Thursday, 1 September 2016

The ultimate predator: a rant.

I watched a TV programme called Earth's Mythical Islands the other day. It was about the wildlife of New Zealand. The pictures were lovely, and the commentary was read impressively by Sam Neill.

In this super-saturated environment, drawled Sam, huskily, as the screen focused on another stretch of wet undergrowth, this specialised snail is the Ultimate. Predator.


photo (not from the programme) by Mike Dickison

Ultimate predator? 

snail? 

Admittedly it was a Powelliphanta snail that can grow to the size of a man's fist, and admittedly the sight of it sucking up an earthworm like spaghetti was outstandingly gross, but...it was a snail! Apart from the fact that most of the poor things get eaten by brushtail possums, pigs, hedgehogs, rats and the native weka:

File:Weka-fledgling 1.JPG
photo by Duncan Wright


you just see what happens when a cow stands on it!

Look, if you want to impress me then tell me some facts.
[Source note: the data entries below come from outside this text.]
(** As [removeWithName] takes an entry out. *)
Lemma node_ok_alter s n nd r name m :
  node_ok s n nd -> childRefs nd !! name = Some m -> r ∈ m ->
  node_ok s n (set_childRefs (alter (fun m => m ∖ {[r]}) name) (delete r) nd).
Proof.
  intros (H1 & H2 & H3) Hm Hin.
  assert (Hr : childRefNames nd !! r = Some name) by (apply H1; eauto).
  split_and!; [| |exact H3]; cbn.
  - intros r' name'. rewrite lookup_delete_Some, H1. split.
    + intros (Hne & m' & Hm' & Hin'). destruct (decide (name = name')) as [<-|Hnn].
      * exists (m' ∖ {[r]}). rewrite lookup_alter_eq, Hm'. split; [done|set_solver].
      * exists m'. by rewrite lookup_alter_ne.
    + intros (m' & Hm' & Hin'). destruct (decide (name = name')) as [<-|Hnn].
      * rewrite lookup_alter_eq, Hm in Hm'. injection Hm' as <-.
        split; [set_solver|]. exists m. split; [done|set_solver].
      * rewrite lookup_alter_ne in Hm' by done. split; [|by eauto]. intros <-.
        assert (childRefNames nd !! r = Some name') by (apply H1; eauto). congruence.
  - intros r' name'. rewrite lookup_delete_Some. intros [_ H]. by eapply H2.
Qed.

Lemma node_ok_add s n nd r name :
  node_ok s n nd -> childRefNames nd !! r = None -> r ∉ closes (trace s) ->
  (exists fr p pr, refHeap s !! r = Some fr /\ parent fr = Some p /\
       refHeap s !! p = Some pr /\ fr_pathNode pr = n) ->
  node_ok s n (set_childRefs (<[name := {[r]} ∪ default ∅ (childRefs nd !! name)]>)
                 (<[r := name]>) nd).
Proof.
  intros (H1 & H2 & H3) Hr Hc Hp. split_and!; [| |exact H3]; cbn.
  - intros r' name'. rewrite lookup_insert_Some. split.
    + intros [[<- <-]|[Hne H]].
      * rewrite lookup_insert_eq. eexists. split; [done|set_solver].
      * apply H1 in H as (m & Hm & Hin). destruct (decide (name = name')) as [<-|Hnn].
        -- rewrite lookup_insert_eq, Hm. eexists. split; [done|]. cbn. set_solver.
        -- rewrite lookup_insert_ne by done. eauto.
    + intros (m & Hm & Hin). destruct (decide (name = name')) as [<-|Hnn].
      * rewrite lookup_insert_eq in Hm. injection Hm as <-.
        destruct (decide (r = r')) as [<-|Hne]; [by left|]. right. split; [done|].
        apply H1. destruct (childRefs nd !! name) as [m0|] eqn:E; cbn in Hin; [|set_solver].
        exists m0. split; [done|set_solver].
      * rewrite lookup_insert_ne in Hm by done.
        assert (childRefNames nd !! r' = Some name') as Hr' by (apply H1; eauto).
        right. split; [congruence|done].
  - intros r' name'. rewrite lookup_insert_Some. intros [[<- <-]|[_ H]]; [done|by eapply H2].
Qed.
End steps.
Tell me that it lays bean-sized eggs with shells like bird eggs; tell me that it's unique to New Zealand; tell me how very very rare and threatened it is, and how its shell cracks if it gets dry. 

But don't try and tell me it's a sort of molluscan equivalent of a Bengal tiger, because it isn't.

And anyway, the reality is absolutely marvellous.

Word To Use Today: snail. This word comes from the Old English snægl.